Author(s) L. Rodd, J. Woloshyn, I. Nolet, A. De Mori
Presented at COM 2024

Abstract

The ongoing trend of reduced CO2 emission targets by both governments and corporate entities has brought with it a significant push for new processing routes of non-conventional feedstocks, use of new technologies, and the application of existing technologies in new ways. Two prominent examples are: (1) Recycling of waste materials such as EOL/scrap batteries or production of refined products from multiple intermediate products (MHP, matte, black mass, etc.) where market availability carries significant uncertainty; (2) Electrification of conventionally carbon-intensive processes, such as green steel technologies, which drives the application of conventional electric smelting technology to a new process.
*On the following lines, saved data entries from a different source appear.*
(* ===== verification/ExitReconciliation.v ===== *)
(** * Closing deals

    How the answers of the broker's history are read: the shared part of
    src/strategy/live/exit-reconciliation.service.ts (fetchCloseInfo) and
    src/strategy/live/position-monitor.service.ts (finalizeClosedTrade). *)
From S2P Require Import Prelude Async JsNum JsDate Types LiveTypes.
Local Open Scope num_scope.

(** [realizedPnl] of MetaApi, or [pnl] of the account route. *)
Definition history_pnl (h : PositionHistory) : option num :=
  match ph_realizedPnl h with Some x => Some x | None => ph_pnl h end.

(** [h.exitReason ?? h.reason] *)
Definition history_reason (h : PositionHistory) : option string :=
  match ph_exitReason h with Some r => Some r | None => ph_reason h end.

(** TP or SL when the broker's word names one of them. *)
Definition known_reason (upper : string) : option string :=
  if includes "TP" upper || includes "TAKE" upper then Some "TP"%string
  else if includes "SL" upper || includes "STOP" upper then Some "SL"%string
  else None.

(** Epoch milliseconds (a number or a string of digits) or an ISO date; falsy and
    non-positive times are dropped. *)
Definition close_time (c : option CloseTime) : option Z :=
  let valid t := match TimeClip t with Some t' => if (0 <? t')%Z then Some t' else None | None => None end in
  match c with
  | None => None
  | Some (ct_number z) => valid z
  | Some (ct_string s) =>
      if truthy_string s then
        match all_digits s with
        | Some z => valid z
        | None => match Date_parse s with Some t => valid t | None => None end
        end
      else None
  end.

(** [Math.round(x * 1e5) / 1e5] *)
Definition round5 (x : num) : num := Math_round (x * of_Z 100000) / of_Z 100000.

(** The trade's own account first, its errors swallowed, then the legacy route. *)
Definition account_history (accountId : option string) (tk : Z) : IO (option PositionHistory) :=
  match accountId with
  | Some a => if truthy_string a
              then try_catch (call (BrokerHistory (Some a) tk)) (fun _ => resolve None)
              else resolve None
  | None => resolve None
  end.

(** * Exit reconciliation

    src/strategy/live/exit-reconciliation.service.ts (class ExitReconciliationService):
    estimated exits are replaced by what the broker's history says, and trades of
    unreachable brokers are closed without a profit. *)
Local Close Scope num_scope.
From S2P Require Import Prelude Async JsNum JsDate Types LiveTypes.
Definition LOOKBACK_HOURS : Z := 72.
Definition STALE_BROKER_DAYS : Z := 7.

Record BrokerCloseInfo := {
  bi_closePrice : num; bi_pnl : num; bi_reason : string; bi_closedAt : option Z }.

(** The broker's word, never another estimate. *)
Definition normalized_reason (h : PositionHistory) : string :=
  default "CLOSED"%string (known_reason (toUpperCase (default ""%string (history_reason h)))).

Definition close_info (h : PositionHistory) : option BrokerCloseInfo :=
  c ← ph_closePrice h;
  p ← history_pnl h;
  Some {| bi_closePrice := c; bi_pnl := p; bi_reason := normalized_reason h;
          bi_closedAt := close_time (ph_closeTime h) |}.

Definition fetchCloseInfo (accountId : option string) (tk : Z) : IO (option BrokerCloseInfo) :=
  (h <~ account_history accountId tk ;;
   h' <~ match h with
         | Some _ => resolve h
         | None => try_catch (call (BrokerHistory None tk)) (fun _ => resolve None)
         end ;;
   resolve (h' ≫= close_info))%async.

(** ** The sweep *)
Definition is_estimate (r : option string) : bool :=
  match r with Some s => String.eqb s "TP_EST" || String.eqb s "SL_EST" | None => false end.

Definition estimated (since : Z) (t : Trade) : bool :=
  let d := t_data t in
  bool_decide (t_status d = CLOSED) && is_estimate (t_exitReason d) &&
  tv_le (Some since) (t_closedAt d) && bool_decide (is_Some (t_mt5Ticket d)).

Definition reconciled_patch (i : BrokerCloseInfo) : TradePatch := {|
  p_status := None; p_mt5Ticket := None; p_entryPrice := None;
  p_closePrice := Some (round5 (bi_closePrice i)); p_slPrice := None; p_tpPrice := None;
  p_exitReason := Some (bi_reason i); p_pnl := Some (round2 (bi_pnl i));
  p_closedAt := bi_closedAt i; p_statusHistory := None; p_managementState := None |}.

(** Whether the row was corrected. *)
Definition reconcile_row (t : Trade) : IO bool :=
  (info <~ fetchCloseInfo (account t) (default 0 (ticket t)) ;;
   match info with
   | None => resolve false
   | Some i => await! call (TradeUpdate (t_id t) (reconciled_patch i)) ;; resolve true
   end)%async.

Definition sweepOnce : IO Z :=
  (now <~ get Now ;;
   rows <~ call (TradeFindMany (estimated (now - LOOKBACK_HOURS * 3600 * 1000)) (Some 50%nat)) ;;
   fold_each (fun n t =>
       ok <~ try_catch (reconcile_row t) (fun _ => resolve false) ;;
       resolve (if ok then n + 1 else n)) rows 0)%async.

Definition sweep : IO unit :=
  (free <~ get (TryLock ExitSweep) ;;
   if free then finally (await sweepOnce (fun _ => resolve tt)) (perform (Unlock ExitSweep))
   else resolve tt)%async.

(** ** Trades nobody can manage any more *)
Definition stale_candidate (cutoff : Z) (t : Trade) : bool :=
  bool_decide (status t = OPEN) && (t_createdAt t <? cutoff) && bool_decide (is_Some (account t)).

Definition stale_patch (now : Z) : TradePatch := {|
  p_status := Some CLOSED; p_mt5Ticket := None; p_entryPrice := None; p_closePrice := None;
  p_slPrice := None; p_tpPrice := None; p_exitReason := Some "STALE_BROKER"%string; p_pnl := None;
  p_closedAt := Some now; p_statusHistory := None; p_managementState := None |}.

Definition staleSweepOnce : IO Z :=
  (now <~ get Now ;;
   let cutoff := now - STALE_BROKER_DAYS * 24 * 3600 * 1000 in
   closed <~ get Now ;;
   call (TradeUpdateManyStale (stale_candidate cutoff) cutoff (stale_patch closed)))%async.

Definition staleSweep : IO unit := swallow staleSweepOnce.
As for all new technologies and processes, there is a commercialization risk that can be mitigated through appropriate process development, testwork, piloting, and demonstration. However, the environmental and political urgency means that these risks must either be mitigated on an accelerated timescale or, to a degree, accepted. This results in unprecedented challenges in engineering project development. This paper examines the growing challenge of advancing technology readiness and engineering projects in parallel and how a Technology Readiness Assessment (TRA) framework can be used to develop a suite of mitigations, including testwork and equipment design, and to set project expectations that enable the best chance of success.